WORK ORDER ▸ Exactly the lines from the opening of the records through the line containing "Hh, length_skipn, length_map." should be copied, with both included.

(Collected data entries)
:::

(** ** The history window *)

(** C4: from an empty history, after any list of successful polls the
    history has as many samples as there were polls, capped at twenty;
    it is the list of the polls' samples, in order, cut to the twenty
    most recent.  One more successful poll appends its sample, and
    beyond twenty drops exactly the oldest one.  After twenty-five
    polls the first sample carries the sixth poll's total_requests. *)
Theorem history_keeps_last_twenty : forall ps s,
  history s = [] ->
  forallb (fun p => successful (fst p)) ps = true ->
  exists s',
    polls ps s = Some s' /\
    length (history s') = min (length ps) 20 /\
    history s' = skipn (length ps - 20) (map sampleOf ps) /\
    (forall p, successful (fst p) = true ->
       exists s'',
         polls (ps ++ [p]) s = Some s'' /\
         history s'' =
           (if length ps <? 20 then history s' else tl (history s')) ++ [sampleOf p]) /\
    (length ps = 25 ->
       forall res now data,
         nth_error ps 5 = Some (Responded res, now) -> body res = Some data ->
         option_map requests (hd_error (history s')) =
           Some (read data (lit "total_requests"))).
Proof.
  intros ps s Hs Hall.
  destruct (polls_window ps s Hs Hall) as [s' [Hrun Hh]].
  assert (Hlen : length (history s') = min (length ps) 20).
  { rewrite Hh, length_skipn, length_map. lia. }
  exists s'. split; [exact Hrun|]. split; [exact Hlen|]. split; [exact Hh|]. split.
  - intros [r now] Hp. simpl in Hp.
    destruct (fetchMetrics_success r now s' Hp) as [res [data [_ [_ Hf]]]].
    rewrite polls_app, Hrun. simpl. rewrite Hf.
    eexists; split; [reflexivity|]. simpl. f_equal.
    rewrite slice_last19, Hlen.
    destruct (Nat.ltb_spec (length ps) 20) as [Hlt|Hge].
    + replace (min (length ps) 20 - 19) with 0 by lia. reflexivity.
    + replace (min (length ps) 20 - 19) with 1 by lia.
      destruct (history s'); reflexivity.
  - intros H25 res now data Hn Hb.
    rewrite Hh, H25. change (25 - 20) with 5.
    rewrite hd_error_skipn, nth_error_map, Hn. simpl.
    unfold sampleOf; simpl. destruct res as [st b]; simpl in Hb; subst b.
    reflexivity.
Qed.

:::

SOLVED PROBLEM ▸
(** ** The history window *)

(** C4: from an empty history, after any list of successful polls the
    history has as many samples as there were polls, capped at twenty;
    it is the list of the polls' samples, in order, cut to the twenty
    most recent.  One more successful poll appends its sample, and
    beyond twenty drops exactly the oldest one.  After twenty-five
    polls the first sample carries the sixth poll's total_requests. *)
Theorem history_keeps_last_twenty : forall ps s,
  history s = [] ->
  forallb (fun p => successful (fst p)) ps = true ->
  exists s',
    polls ps s = Some s' /\
    length (history s') = min (length ps) 20 /\
    history s' = skipn (length ps - 20) (map sampleOf ps) /\
    (forall p, successful (fst p) = true ->
       exists s'',
         polls (ps ++ [p]) s = Some s'' /\
         history s'' =
           (if length ps <? 20 then history s' else tl (history s')) ++ [sampleOf p]) /\
    (length ps = 25 ->
       forall res now data,
         nth_error ps 5 = Some (Responded res, now) -> body res = Some data ->
         option_map requests (hd_error (history s')) =
           Some (read data (lit "total_requests"))).
Proof.
  intros ps s Hs Hall.
  destruct (polls_window ps s Hs Hall) as [s' [Hrun Hh]].
  assert (Hlen : length (history s') = min (length ps) 20).
  { rewrite Hh, length_skipn, length_map. lia. }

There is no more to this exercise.